This is a continuation of my posts on relational databases, started here. Previous posts on this theme, “Data Modeling“, “Let’s Talk About Database Schema“, “The Exasperating Topic of Database Indexes“, “The Keys & Relationships of Relational Databases“, “Relational Database Query Optimization“, “Normalization in Relational Databases“, “Database (DB) Caching and DB Tertiary Caching“, “Security and Authentication in Relational Databases“, and A Guide to Backup and Recovery Options for Relational Databases: Focusing on SQL Server, Oracle, MariaDB/MySQL, and PostgreSQL.

Concurrency control in relational databases is a fundamental concept that ensures the integrity and consistency of data when multiple transactions are occurring simultaneously.

Real World Example

Imagine a bustling city where everyone is trying to get their tasks done efficiently and without stepping on each other’s toes. That’s what concurrency control is like in the world of relational databases. It’s all about managing the simultaneous operations on data in a way that ensures everyone gets their job done without causing chaos or data traffic jams.

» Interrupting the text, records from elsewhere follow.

Definition run_solver (p : prepared) : Sh (Response + prepared) :=
  match rs_solver r with
  | None => sret (inr p)
  | Some solver =>
      let kw := match pr_bg p with Some b => dict_set (pr_kwargs p) $"__bg_tasks__" (VBackgroundTasks b) | None => pr_kwargs p end in
      shim! (kw, out) := on_heap (solver kw) in
      match out with
      | None => sret (inr (mkPrepared kw (pr_stacks p) (pr_bg p) (pr_sub p)))
      | Some o =>
          match so_errors o with
          | _ :: _ => shim! resp := slift (ev_errors_json ev (so_errors o)) in sret (inl resp)
          | [] =>
              let kw := dict_del (dict_update kw (so_injected o)) $"__bg_tasks__" in
              let st := match so_stacks o with Some x => Some x | None => pr_stacks p end in
              shim! (kw, bg) := match so_bg o with Some b => join_tasks kw (pr_bg p) b | None => sret (kw, pr_bg p) end in
              shim! sub := match so_response o with Some i => join_response (pr_sub p) i | None => sret (pr_sub p) end in
              sret (inr (mkPrepared kw st bg sub))
          end
      end
  end.

(** The core may have resolved the dependencies: then only their tasks are
    taken over. *)
Definition resolve (p : prepared) : Sh (Response + prepared) :=
  let kw := pop_keys [$"__bg_tasks__"; $"__deps_ran__"] (pr_kwargs p) in
  let ran := is_true (dict_get (pr_kwargs p) $"__deps_ran__") in
  let p' := mkPrepared kw (pr_stacks p) (pr_bg p) (pr_sub p) in
  let take b := shim! (kw, bg) := join_tasks kw (pr_bg p) b in sret (inr (mkPrepared kw (pr_stacks p) bg (pr_sub p))) in
  match dict_get (pr_kwargs p) $"__bg_tasks__" with
  | Some (VBackgroundTasks b) => take b
  | _ =>
      if ran && match rs_solver r with Some _ => true | None => false end then sret (inr p')
      else if is_true (dict_get kw $"__gen_deps_ran__") then sret (inr p')
      else run_solver p'
  end.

In the realm of relational databases, transactions are like the citizens of our city. Each transaction wants to read, update, or delete data. Concurrency control is the set of traffic rules that governs how these transactions interact with each other. Without these rules, you’d have data inconsistencies, like two transactions trying to update the same piece of data at the same time, leading to conflicts and errors.

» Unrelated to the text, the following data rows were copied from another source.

Lemma solve_after_body ctx b rq1 s s1 s' o :
  calls (h_solver s1) = calls (h_solver s) ->
  (run! solved := on_solver (solve_request env (for_solver rq1 b (hc_embed_body_fields cfg)) (hc_dependant cfg) None) in
   match s_errors solved with
   | [] =>
       run! raw := on_solver (run_endpoint_function env cfg (s_values solved)) in
       respond env out cfg ctx solved raw
   | errors => hfail (RequestValidationError errors b ctx)
   end) s1 = (s', o) ->
  after_body ctx b rq1 s s1 s' o.
Proof.
  intros Hc. set (rq' := for_solver rq1 b (hc_embed_body_fields cfg)). unfold hbind at 1, on_solver at 1.
  pose proof (disciplined_solve env rq' 101 None (hc_dependant cfg) None (h_solver s1)) as Hd.
  fold (solve_request env rq' (hc_dependant cfg) None) in Hd.
  destruct (solve_request env rq' (hc_dependant cfg) None (h_solver s1)) as [st1 r] eqn:Es. cbn [fst snd] in Hd.
  destruct Hd as (new & Hcalls & Hnd & _ & _ & _ & Hov). rewrite Hc in Hcalls.
  intros Hrun. exists new, st1, r. unfold rq' in Es. do 4 (split; [done|]).
  destruct r as [solved|e]; [|by injection Hrun as <- <-].
  destruct (s_errors solved) as [|err errs] eqn:Ee; [rewrite decide_True by done
    |rewrite decide_False by done; by injection Hrun as <- <-].
  unfold hbind, on_solver, run_endpoint_function, invoke in Hrun. simpl in Hrun.
  destruct (run_call env _ _ _) as [raw|e]; [|injection Hrun as <- <-; split_and!; [done..|by intros f [= <-]]].
  match type of Hrun with respond _ _ _ _ _ _ ?s3 = _ =>
    pose proof (keeps_respond ctx solved raw s3) as Hk; pose proof (keeps_req_respond ctx solved raw s3) as Hq end.
  rewrite Hrun in Hk, Hq. split; [exact Hq|]. split; [exact Hk|].
  intros f ->. eapply (no_error_respond ctx solved raw). by rewrite Hrun.
Qed.

Lemma app_body_first rq s s' o : app env bp out cfg true rq s = (s', o) -> body_first rq s s' o.
Proof.
  unfold app. unfold hbind at 1. unfold of_result at 1. cbn [py_assert].
  unfold hbind at 1. destruct (endpoint_context _ _ _ _ _ _) as [c ctx].
  unfold hbind at 1. pose proof (keeps_body ctx rq (mkH (h_request s) (h_solver s) c (h_to_close s))) as Hk.
  destruct (guarded_body bp cfg ctx rq _) as [s1 [[b rq1]|f|]] eqn:Eb; cbn [fst snd] in *;
    intros Hrun; exists c, ctx, s1; eexists; (split; [exact Eb|]); (split; [exact Hk|]);
    [|by injection Hrun as <- <-..].
  split.
  - pose proof (guarded_body_reads _ _ _ _ _ _ Eb) as Hb. destruct (hc_body_field cfg); [done|].
    destruct Hb as (-> & -> & ->). done.
  - unfold hbind at 1, of_result at 1 in Hrun. destruct (rq_inner_astack rq1); cbn [py_assert] in Hrun.
    + by apply solve_after_body.
    + by simplify_eq.
Qed.

(** ** Responses built from values *)

(** How a response announces its body [b]: statuses 204 and 304 have neither
    body nor length. *)
Definition framed (r : Response) (b : bytes) : Prop :=
  if bool_decide (status_code r = 204 ∨ status_code r = 304)
  then Responses.body r = [] ∧ _raw_headers r = []
  else Responses.body r = b ∧ MH.raw_values (_raw_headers r) content_length = [N_to_str (N.of_nat (length b))].

Lemma init_response_framed rnd cmt c status mt bg r :
  init_response rnd cmt c status [] mt bg = Ok r ->
  ∃ b, rnd c = Ok b ∧ framed r b ∧ status_code r = status ∧ background r = bg.
Proof.
  unfold init_response. intros H. inv_ok. cbn in H1. simplify_eq. exists x. split; [done|].
  apply populate_content in H as (Hs & Hb & Hf). cbn [status_code background Responses.body _raw_headers] in *.
  split_and!; [|done..]. unfold framed. rewrite Hs. case_bool_decide; [done|]. by destruct Hf as (-> & -> & _).
Qed.

(** Classes whose responses the handler builds itself. *)
Definition own_class : bool := match hc_response_class cfg with OtherClass _ => false | _ => true end.

Lemma build_response_framed v status bg r :
  own_class = true -> build_response out cfg v status bg = Ok r ->
  ∃ b, framed r b ∧ status_code r = get_or status 200 ∧ background r = bg ∧
    (∀ b', hc_response_class cfg = JsonClass -> encode_to_json_bytes out v = Ok b' -> b' = b).
Proof.
  unfold own_class, build_response, response, json_class, JSONResponse. intros Hc H.
  destruct (hc_response_class cfg) as [|mt|]; [| |done].
  - destruct (encode_to_json_bytes out v) as [b'|e] eqn:E; cbn [rbind] in H.
    + assert (∃ r', init_response render None (CBytes b') (get_or status 200) [] (Some $"application/json") bg = Ok r')
        as [r' Hr'].
      { unfold init_response. cbn [render rbind raw_of_dict rmapM]. unfold _populate_content_headers.
        case_bool_decide; eexists; reflexivity. }
      rewrite Hr' in H. simplify_eq. apply init_response_framed in Hr' as (b & [= <-] & ? & ? & ?).
      exists b'. split_and!; [done..|]. congruence.
    + case_match; [|done]. inv_ok. apply init_response_framed in H as (b & ? & ? & ? & ?). by exists b.
  - inv_ok. apply init_response_framed in H as (b & ? & ? & ? & ?). by exists b.
Qed.
End facts.

(** ** The context cache *)
Definition ctx_wf (c : ctx_cache) : Prop := dict_wf c ∧ (length c ≤ _ENDPOINT_CTX_CACHE_MAX)%nat.

Lemma dict_set_length {K V} `{EqDecision K} (d : list (K * V)) k v :
  length (dict_set d k v) = if dict_mem d k then length d else S (length d).
Proof.
  rewrite <-(length_fmap fst), dict_keys_set. destruct (dict_mem d k); rewrite ?length_app, length_fmap; simpl; lia.
Qed.

Lemma dict_del_length_le {K V} `{EqDecision K} (d : list (K * V)) k :
  (length (dict_del d k) ≤ length d)%nat ∧ (dict_mem d k = true -> S (length (dict_del d k)) = length d).
Proof.
  unfold dict_mem. induction d as [|[k' v'] d [IH1 IH2]]; simpl; [done|]. case_decide; simpl; [lia|].
  split; [lia|]. intros H'. by rewrite IH2.
Qed.

Lemma make_room_wf c : ctx_wf c -> dict_wf (make_room c) ∧ (length (make_room c) < _ENDPOINT_CTX_CACHE_MAX)%nat.
Proof.
  unfold make_room, ctx_wf. intros [Hw Hl]. case_bool_decide; [|split; [done|lia]].
  destruct c as [|kv c]; simpl in *; [unfold _ENDPOINT_CTX_CACHE_MAX in *; lia|].
  unfold dict_wf in *. csimpl in Hw. apply NoDup_cons in Hw as [_ Hw]. split; [done|lia].
Qed.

There are several methods to manage concurrency, each with its own pros and cons. Locking is like having traffic lights at intersections; it prevents conflicts by restricting access to data while a transaction is using it. However, just like traffic lights can cause delays, locking can lead to reduced database performance, especially if not managed well.

Another method is optimistic concurrency control. This is more like a roundabout, where transactions proceed assuming there won’t be conflicts, and if they do occur, the transactions are rolled back and retried. It’s efficient when conflicts are rare, but can be problematic when traffic is heavy.

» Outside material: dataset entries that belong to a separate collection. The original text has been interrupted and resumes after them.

(* ===== verification/ApiRouting.v ===== *)
(** * ApiRouting: path operations, [APIRoute] and [APIRouter]

    [routing.py] and the helpers of [utils.py] it uses: the construction of a
    path operation with its dependant and response fields, the registration
    on a router, and the inclusion of one router in another with the lifespan
    contexts it merges.  Routers are objects of a store, since an included
    router stays reachable through its lifespan context.  Pydantic (schema
    generation, body models), what introspection finds out about an endpoint
    and custom functions for operation ids are parameters. *)

From S2P Require Import Prelude PyStr Asgi ExceptionHandler Convertors Routing Annotations Dependants Solve.

(** ** [DefaultPlaceholder] *)
Inductive defaultable (A : Type) : Type := Given (a : A) | DefaultPlaceholder (a : A).
Arguments Given {A} a.
Arguments DefaultPlaceholder {A} a.

Definition is_given {A} (d : defaultable A) : bool :=
  match d with Given _ => true | DefaultPlaceholder _ => false end.

Definition placeholder_value {A} (d : defaultable A) : A :=
  match d with Given a => a | DefaultPlaceholder a => a end.

(** [get_value_or_default]: the first item that is not a placeholder, else the
    first item. *)
Fixpoint first_given {A} (items : list (defaultable A)) : option (defaultable A) :=
  match items with
  | [] => None
  | d :: items' => if is_given d then Some d else first_given items'
  end.
Definition get_value_or_default {A} (first : defaultable A) (extra : list (defaultable A))
    : defaultable A :=
  get_or (first_given (first :: extra)) first.

(** [a or b] for optional truth values. *)
Definition or_deprecated (a b : option bool) : option bool :=
  match a with Some true => a | _ => b end.

(** ** Path operations *)

(** Opaque values ([IncEx], enums, callbacks, extra OpenAPI) are identified by
    numbers, response classes and functions for operation ids too. *)
Record ResponseOptions : Type := mkOptions {
  response_model_include : option Z;
  response_model_exclude : option Z;
  response_model_by_alias : bool;
  response_model_exclude_unset : bool;
  response_model_exclude_defaults : bool;
  response_model_exclude_none : bool
}.

(** An entry of [responses]: its ["model"] and the rest of the dictionary. *)
Record AdditionalResponse : Type := mkAdditional { ad_model : option ann; ad_rest : Z }.

Abbreviation responses_dict := (list (status_key * AdditionalResponse)).

(** The keyword arguments of a path operation. *)
Record RouteArgs : Type := mkArgs {
  a_response_model : defaultable (option ann);
  a_status_code : option Z;
  a_tags : option (list str);
  a_dependencies : option (list Depends);
  a_summary : option str;
  a_description : option str;
  a_response_description : str;
  a_responses : option responses_dict;
  a_deprecated : option bool;
  a_methods : option (list str);
  a_operation_id : option str;
  a_options : ResponseOptions;
  a_include_in_schema : bool;
  a_response_class : defaultable Z;
  a_name : option str;
  a_callbacks : option (list Z);
  a_openapi_extra : option Z;
  a_generate_unique_id : defaultable Z
}.

(** A response field: the name and type of the [ModelField]. *)
Record ResponseField : Type := mkResponseField { rf_name : str; rf_type : ann }.

Record APIRoute : Type := mkAPIRoute {
  path : str;
  endpoint : call;
  response_model : option ann;
  summary : option str;
  response_description : str;
  deprecated : option bool;
  operation_id : option str;
  options : ResponseOptions;
  include_in_schema : bool;
  response_class : defaultable Z;
  dependency_overrides_provider : option Z;
  callbacks : option (list Z);
  openapi_extra : option Z;
  generate_unique_id_function : defaultable Z;
  tags : list str;
  responses : responses_dict;
  name : str;
  compiled : Compiled;
  methods : list str;
  unique_id : str;
  status_code : option Z;
  response_field : option ResponseField;
  route_dependencies : list Depends;
  description : str;
  response_fields : list (status_key * ResponseField);
  dependant : Dependant;
  flat_dependant : Dependant;
  embed_body_fields : bool;
  body_field : option ModelField
}.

Then there’s timestamp ordering, akin to giving each transaction a timestamp and ensuring they’re processed in that order. It’s like organizing our city’s tasks based on a schedule to avoid conflicts.

The choice of concurrency control depends heavily on the specific needs and characteristics of the database and its workload. Testing, understanding, and knowing what workloads demand and how the data interacts inbound and outbound, as well as internally to the database is key to determining the concurrency control paradigms to use.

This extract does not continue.